§ WORK TASK
Once the line containing "length (us_reader st))%nat" is found in the entries below, restate it and each following line word for word, stopping after the line containing "exists taken, s".

-------------------------

Lemma reader_consume_all c rd : consume (Data c :: rd : reader) (len c) = rd.
Proof. cbn. by rewrite Z.leb_refl. Qed.

Lemma consume_well_behaved (rd : reader) n : 0 <= n -> well_behaved rd -> well_behaved (consume rd n).
Proof.
  intros Hn. destruct rd as [|[c| |] rd]; cbn; try done. intros [Hc Hw]%Forall_cons. destruct (Z.leb_spec (len c) n); [done|].
  constructor; [|done]. intros Hd%(f_equal len). len_lia.
Qed.

Lemma until_inv_step delimiter buf s c rd b n :
  until_inv delimiter buf s {| us_reader := Data c :: rd; us_buf := b; us_read := n |} -> memchr delimiter c = None ->
  until_inv delimiter buf s {| us_reader := rd; us_buf := b ++ c; us_read := n + len c |}.
Proof.
  intros [Hw (p & Hb & Hs & Hn & Hp)] Hc. apply memchr_None in Hc. cbn in *.
  apply Forall_cons in Hw as [_ Hw]. split; [done|]. exists (p ++ c). cbn [us_reader us_buf us_read].
  rewrite Hb, Hs, Hn, len_app, not_elem_of_app, <- !app_assoc. done.
Qed.

Lemma until_found delimiter limit buf s pre post rd b n :
  until_inv delimiter buf s {| us_reader := Data (pre ++ delimiter :: post) :: rd; us_buf := b; us_read := n |} ->
  delimiter ∉ pre ->
  let rd' := consume (Data (pre ++ delimiter :: post) :: rd : reader) (len pre + 1) in
  exists taken, well_behaved rd' /\ s = taken ++ stream_of rd' /\
    b ++ take (Z.to_nat (len pre + 1)) (pre ++ delimiter :: post) = buf ++ taken /\ n + (len pre + 1) = len taken /\
    until_outcome delimiter limit (negb (limit <? n + (len pre + 1))) taken (stream_of rd').
Proof.
  intros [Hw (p & Hb & Hs & Hn & Hp)] Hpre. cbn in Hw, Hb, Hs, Hn.
  pose proof (len_nonneg pre). pose proof (len_nonneg post).
  destruct (reader_consume_laws (Data (pre ++ delimiter :: post) :: rd)
              ((pre ++ delimiter :: post) ++ stream_of rd) (pre ++ delimiter :: post) (len pre + 1))
    as (s' & Hs' & Hsrc & _); [done|by right; eexists|len_lia|].
  assert (take (Z.to_nat (len pre + 1)) (pre ++ delimiter :: post) = pre ++ [delimiter]) as Ht.
  { rewrite (cons_middle delimiter), (app_assoc pre), take_app_length'; [done|]. rewrite length_app. cbn. unfold len. lia. }
  change (stream_of (consume (Data (pre ++ delimiter :: post) :: rd : reader) (len pre + 1)) = s') in Hsrc.
  intros rd'. fold rd' in Hsrc. exists (p ++ pre ++ [delimiter]).
  rewrite Ht in *. rewrite Hsrc, Hb, Hs, Hs', Hn, !len_app, <- !app_assoc. split_and!; try done.
  - apply consume_well_behaved; [lia|done].
  - destruct (Z.ltb_spec limit (len p + (len pre + 1))); cbn [negb until_outcome].
    + left. rewrite !len_app. split; [len_lia|]. rewrite (app_assoc p), take_app_le
        by (rewrite length_app; unfold len in *; lia). intros Hx%elem_of_take_elem. apply elem_of_app in Hx. tauto.
    + exists (p ++ pre). rewrite <- !app_assoc, not_elem_of_app, !len_app. split_and!; try done.
Qed.

Lemma read_until_internal_spec fuel delimiter limit buf s st :
  until_inv delimiter buf s st -> (length (us_reader st) < fuel)%nat ->
  match read_until_internal fuel delimiter limit st with
  | (Pending, st') => until_inv delimiter buf s st' /\ (length (us_reader st') < length (us_reader st))%nat
  | (Ready (Ok (found, nr)), st') =>
      well_behaved (us_reader st') /\
      exists taken, s = taken ++ stream_of (us_reader st') /\ us_buf st' = buf ++ taken /\ nr = len taken /\
        until_outcome delimiter limit found taken (stream_of (us_reader st'))
  | _ => False
  end.
Proof.
  revert st. induction fuel as [|fuel IH]; intros [rd b n] Hi Hf; [cbn in Hf; lia|]. cbn in Hf.
  destruct rd as [|[c| |] rd]; cbn [read_until_internal us_reader us_buf us_read poll_fill_buf reader_AsyncBufRead reader_fill_buf].
  - destruct Hi as [_ (p & Hb & Hs & Hn & Hp)]. cbn in *. split; [constructor|]. exists p.
    rewrite app_nil_r, Hb, Hs, Hn, Z.add_0_r, !app_nil_r. split_and!; try done. by right.
  - destruct (memchr delimiter c) as [i|] eqn:Hm.
    + apply memchr_Some in Hm as (pre & post & -> & Hpre & ->).
      destruct (until_found _ limit _ _ _ _ _ _ _ Hi Hpre) as (taken & ? & ? & ? & ? & ?).
      split; [done|]. by exists taken.
    + pose proof (until_inv_step _ _ _ _ _ _ _ Hi Hm) as Hi'. pose proof Hi as [Hw _].
      apply Forall_cons in Hw as [Hc _]. rewrite reader_consume_all, take_ge by (unfold len; lia).
      assert (len c <> 0) as Hc0 by (intros Hx%len_0; done).
      rewrite (proj2 (Z.eqb_neq _ _) Hc0). cbn [orb]. destruct (Z.ltb_spec limit (n + len c)).
      * destruct Hi' as [Hw (p & Hb & Hs & Hn & Hp)]. cbn in *. split; [done|]. exists p. rewrite <- Hn.
        split_and!; try done. left. split; [lia|]. intros Hx%elem_of_take_elem. done.
      * specialize (IH _ Hi'). cbn in IH, Hf. specialize (IH ltac:(lia)).
        destruct (read_until_internal _ _ _ _) as [[[[f m]|e|]|] st']; try done.
        destruct IH. split; [done|]. cbn [us_reader length]. lia.
  - destruct Hi as [Hw Hp]. apply Forall_cons in Hw as [_ Hw]. split; [|cbn; lia]. split; done.
  - destruct Hi as [Hw _]. by apply Forall_cons in Hw as [? _].
Qed.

-------------------------

§ SOLVED EXERCISE
  | (Pending, st') => until_inv delimiter buf s st' /\ (length (us_reader st') < length (us_reader st))%nat
  | (Ready (Ok (found, nr)), st') =>
      well_behaved (us_reader st') /\
      exists taken, s = taken ++ stream_of (us_reader st') /\ us_buf st' = buf ++ taken /\ nr = len taken /\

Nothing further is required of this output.